Laurie Savlov here. I invite you to join me on Friday, October 23, 2009, from 7.30-9.30 p.m. at 223 St. Clair Avenue West, Third Floor, for my lecture on “The Gnostic Jung.”

The Greek word gnosis translates as “knowledge” or “insight.” This immediately raises questions of consciousness. How do we know, what we know? How do we come to know new things? How do we gain insight into that which is not known by our sense perceptions? What is the unconscious and how can it become known to us?

One of the main ways that humans come to know things is through education. We are taught, we are told – this is reality, this is the nature of our world, and this is what we believe about what we can’t know – that is, God is like this or science tells us this.
I’m going to begin the lecture by speaking about groups of people, called Gnostics, who suggested ways of knowing truth and reality that are radically different from what most of us have been taught. They offered a way of viewing life quite unlike the Judeo-Christian-Muslim view of reality. And different again, from Buddhist and Hindu thought and practice.

This lecture explores C. G. Jung's understanding and use of Gnosticism in the evolution of his theories of psychology.
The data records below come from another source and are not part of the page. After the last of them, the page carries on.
Lemma sorted_range_Sorted {A} (key : A -> Z) l :
  sorted_range A key l 0 (len A l) -> Sorted (fun x y => key x <= key y) l.
Proof.
  induction l as [|x l IH]; intros H; [constructor|].
  constructor.
  - apply IH. intros i j ? ? ?.
    rewrite <- (kat_cons key x l i), <- (kat_cons key x l j) by lia.
    apply H; unfold len in *; try lia.
    change (Datatypes.length (x :: l)) with (S (Datatypes.length l)). lia.
  - destruct l as [|y l']; constructor.
    specialize (H 0 1 ltac:(lia) ltac:(lia)
                  ltac:(unfold len; change (Datatypes.length (x :: y :: l'))
                                      with (S (S (Datatypes.length l'))); lia)).
    exact H.
Qed.

(** Claim C3 (counterexample). Thirteen events, twelve of them at the same
    start time: the result is ordered by start time, but the tied events do
    not keep their index order (index 6 comes before index 2). *)
Lemma generate_timeline_ties_not_by_index :
  map TE.StartTime (GenerateTimeline tieEntries) =
    [0; 1000; 1000; 1000; 1000; 1000; 1000; 1000; 1000; 1000; 1000; 1000; 1000] /\
  map TE.Index (GenerateTimeline tieEntries) = [12; 6; 2; 3; 4; 5; 0; 7; 8; 9; 10; 11; 1] /\
  startThenIndexOrdered (GenerateTimeline tieEntries) = false.
Proof. vm_compute. repeat split. Qed.

(** Claim C3 (amended). For every entry collection, GenerateTimeline returns
    the events in non-decreasing order of start time. *)
Theorem generate_timeline_sorted (entries : list Entry) :
  Sorted (fun e1 e2 => TE.StartTime e1 <= TE.StartTime e2) (GenerateTimeline entries).
Proof.
  unfold GenerateTimeline. apply sorted_range_Sorted.
  destruct (sortSlice_spec _ TE.StartTime (timelineEvents entries)) as [P S].
  unfold len in *. rewrite <- (Permutation_length P). exact S.
Qed.
(** * Email campaign dashboard: job lifecycle, progress streaming and
      template rendering of [server/server.js]

    The development embeds the server's request handlers, the delivery loop
    [processEmailJob], the broadcaster [sendToClient] and the renderer part
    of [sendEmail] as Rocq functions, and proves properties of them.

    Conventions of the embedding.
    - A JavaScript string is the list of its UTF-16 code units ([list N]);
      [str] turns an ASCII literal into such a list.
    - A field that may be [undefined] is an [option]; [None] is [undefined].
    - Counters are natural numbers.
    - [emailJobs] holds references to job objects: the map sends a sender
      address to a location of [heap], so that the [job] variable of
      [processEmailJob] and the entry of the map alias the same object.
    - The outside world is an [Env]: the outcome of [createTransporter] and of
      every [transporter.sendMail] call.  Calls that leave the process are
      recorded in the [trace] of the state, in program order.
    - A write to an SSE response never throws; what a client has been sent
      is the list [res] of the events written to it. *)

From Stdlib Require Import Strings.String Strings.Ascii NArith DecimalString Lia.
From Stdlib Require Import Sorted.
From stdpp Require Import base option list gmap.

(** ** JavaScript strings *)

Module JS.

Abbreviation jsstring := (list N).

Definition str (s : String.string) : jsstring :=
  map N_of_ascii (String.list_ascii_of_string s).
Arguments str s%_string.

(** The double quote, kept apart from the literals. *)
Definition dq : jsstring := [34%N].

(** [ToBoolean] on a value that is a string or [undefined]. *)
Definition truthy (v : option jsstring) : bool :=
  match v with
  | Some (_ :: _) => true
  | _ => false
  end.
I will attempt to take a position on the question of whether Jung was a Gnostic, in either some ancient or modern sense. The lecture will examine Jung's initial use of Gnostic ideas early in his career, and the importance of Jung's "Seven Sermons to the Dead." Also, I will speculate on an archetypal influence on Jung. In order to understand Jung, you should understand his interest in Gnosticism and the Gnostics whom he considered to be psychologists exploring the unconscious.
Gnosticism is not a dead, ancient religion or philosophy. Many people practice modern Gnosticism. The academic Gilles Quispel received a lot of attention when he said during a lecture in 2000 that, "Gnosticism is about to become the 21st century world religion."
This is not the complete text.